In conclusion, the principles of virtual work are essential in structural analysis. By understanding the virtual work principle and its application, engineers can determine displacements and internal forces in deformable bodies without solving complex equations. The virtual work principle provides a systematic approach to analyze complex structures and offers advantages such as efficiency and accuracy. However, it requires a good understanding of the principle and may not be suitable for all types of structures or loading conditions. Overall, virtual work is a valuable tool in structural analysis and plays a significant role in ensuring the structural integrity and safety of various structures.

Summary

Virtual work is a fundamental concept in structural analysis that allows engineers to determine displacements and internal forces in deformable bodies without solving complex equations.
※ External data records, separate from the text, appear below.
(* ===== verification/Recurrence.v ===== *)
(** Expansion of recurring events (src/internal/icloud/recurrence.go): the
    proof that a rule cannot trap rrule-go in a long empty scan, the work
    budgets, and the expansion of a series with its exclusions and overrides.

    rrule-go parses a rule and enumerates its occurrences; it is a class. *)
From S2P Require Import Prelude GoStrings GoTime CalErrors CalTypes TimePolicy Validation ContactsValidation Tools.

(** * Rules

    [rrule.ROption], as far as the code reads it. *)
Inductive Frequency := YEARLY | MONTHLY | WEEKLY | DAILY | HOURLY | MINUTELY | SECONDLY.
#[export] Instance Frequency_eq_dec : EqDecision Frequency.
Proof. solve_decision. Defined.
(** [opt.Freq >= rrule.HOURLY]. *)
Definition sub_daily (f : Frequency) : bool :=
  match f with HOURLY | MINUTELY | SECONDLY => true | _ => false end.
(** [rrule.Weekday]: [Day()] counts from Monday, [N()] is the ordinal, 0 for
    none. *)
Record Weekday := MkWeekday { WdDay : Z; WdN : Z }.
#[export] Instance Weekday_eq_dec : EqDecision Weekday.
Proof. solve_decision. Defined.
Record ROption := MkROption {
  Freq : Frequency;
  Dtstart : gtime;
  Interval : Z;
  Wkst : Weekday;
  Count : Z;
  Until : gtime;
  Bysetpos : list Z; Bymonth : list Z; Bymonthday : list Z; Byyearday : list Z; Byweekno : list Z;
  Byweekday : list Weekday;
  Byhour : list Z; Byminute : list Z; Bysecond : list Z; Byeaster : list Z;
}.
Definition set_dtstart (t : gtime) (o : ROption) : ROption :=
  MkROption (Freq o) t (Interval o) (Wkst o) (Count o) (Until o) (Bysetpos o) (Bymonth o) (Bymonthday o)
    (Byyearday o) (Byweekno o) (Byweekday o) (Byhour o) (Byminute o) (Bysecond o) (Byeaster o).
(** The three selectors a default is given to. *)
Definition set_dates (bymonth bymonthday : list Z) (byweekday : list Weekday) (o : ROption) : ROption :=
  MkROption (Freq o) (Dtstart o) (Interval o) (Wkst o) (Count o) (Until o) (Bysetpos o) bymonth bymonthday
    (Byyearday o) (Byweekno o) byweekday (Byhour o) (Byminute o) (Bysecond o) (Byeaster o).
Lemma event_emits_audit {A} tool path uid status (m : M OW handler_end A) (Q : list event → result handler_end A → Prop) :
  emits m (λ l r, Q (audited tool path uid status ++ l)%list r) →
  emits (audit deps tool path uid status;; m) Q.
Proof.
  intros Hm. eapply (emits_bind _ _ (λ l r, l = audited tool path uid status ∧ r = Ok tt)).
  - intros st. unfold audit, audited. destruct (DepAudit deps); [by eexists|].
    exists []. by rewrite app_nil_r.
  - by intros l e [_ ?].
  - by intros l [] [-> _].
Qed.
Lemma event_emits_deny {A} tool path uid context e (Q : list event → result handler_end A → Prop) :
  refuses tool Q → emits (deny (W:=OW) deps tool path uid context e) Q.
Proof. intros HQ. apply event_emits_audit, emits_reply. rewrite app_nil_r. apply HQ, errResult_bounded. Qed.
(** A step that refuses or goes on without a trace. *)
Lemma emits_gate {A B} tool (m : M OW handler_end A) (ok : A → Prop) (f : A → M OW handler_end B) (Q : list event → result handler_end B → Prop) :
  refuses tool Q →
  emits m (λ l r, match r with
                  | Ok a => l = [] ∧ ok a
                  | Err e => ∃ path uid out, out_isError out = true ∧ l = audited tool path uid "denied" ∧ e = Returns out
                  end) →
  (∀ a, ok a → emits (f a) Q) → emits (m ≫= f) Q.
Proof.
  intros HQ Hm Hf. eapply emits_bind; [exact Hm| |].
  - intros l e (path & uid & out & Hout & -> & ->). by apply HQ.
  - intros l a [-> Ha]. by apply Hf.
Qed.
Lemma gate_deny {A} tool path uid context e (ok : A → Prop) :
  emits (deny (W:=OW) deps tool path uid context e) (λ l r, match r with
    | Ok a => l = [] ∧ ok a
    | Err e => ∃ path uid out, out_isError out = true ∧ l = audited tool path uid "denied" ∧ e = Returns out
    end).
Proof. apply (event_emits_deny tool). intros p u out Hout. by exists p, u, out. Qed.
Lemma event_emits_or_deny {A B} tool path uid context (r : result error A) (f : A → M OW handler_end B) (Q : list event → result handler_end B → Prop) :
  refuses tool Q → (∀ a, r = Ok a → emits (f a) Q) → emits (or_deny deps tool path uid context r ≫= f) Q.
Proof.
  intros HQ Hf. apply (emits_gate tool _ (λ a, r = Ok a)); [done| |done].
  destruct r as [a|e]; [by apply emits_ret|apply gate_deny].
Qed.
Lemma emits_deny_if {B} tool path uid context (c : bool) e (f : unit → M OW handler_end B) (Q : list event → result handler_end B → Prop) :
  refuses tool Q → (c = false → emits (f tt) Q) →
  emits ((if c then deny deps tool path uid context e else mret tt) ≫= f) Q.
Proof.
  intros HQ Hf. apply (emits_gate tool _ (λ _, c = false)); [done| |by intros [] Hc; apply Hf].
  destruct c; [apply gate_deny|by apply emits_ret].
Qed.
Lemma emits_deny_else {B} tool path uid context (c : bool) e (f : unit → M OW handler_end B) (Q : list event → result handler_end B → Prop) :
  refuses tool Q → (c = true → emits (f tt) Q) →
  emits ((if c then mret tt else deny deps tool path uid context e) ≫= f) Q.
Proof.
  intros HQ Hf. apply (emits_gate tool _ (λ _, c = true)); [done| |by intros [] Hc; apply Hf].
  destruct c; [by apply emits_ret|apply gate_deny].
Qed.
Lemma emits_deny_unless {B} tool path uid context (c : bool) (r : result error unit) (f : unit → M OW handler_end B) (Q : list event → result handler_end B → Prop) :
  refuses tool Q → (c = true ∨ r = Ok tt → emits (f tt) Q) →
  emits ((if c then mret tt else or_deny deps tool path uid context r) ≫= f) Q.
Proof.
  intros HQ Hf. apply (emits_gate tool _ (λ _, c = true ∨ r = Ok tt)); [done| |by intros [] Hc; apply Hf].
  destruct c; [apply emits_ret; by split; [|left]|]. destruct r as [[]|e]; [apply emits_ret; by split; [|right]|apply gate_deny].
Qed.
By understanding the principles of virtual work, engineers can analyze complex structures and make informed design decisions. The virtual work principle states that the work done by the external forces is equal to the work done by the internal forces resulting from the deformations caused by these external forces. Deformable bodies are bodies that undergo deformation under external loads, and their behavior is characterized by the relationship between deformations and internal forces. The virtual work principle provides a systematic approach to analyze complex structures and offers advantages such as efficiency and accuracy. However, it requires a good understanding of the principle and may not be suitable for all types of structures or loading conditions.

Analogy

Imagine a rubber band stretched between two points. When you pull on the rubber band, it stretches and deforms. The amount of stretching and deformation depends on the force applied. In this analogy, the rubber band represents the deformable body, and the force applied represents the external force. By considering the work done by the external force and the work done by the internal forces resulting from the deformation of the rubber band, you can determine the displacements and internal forces in the rubber band.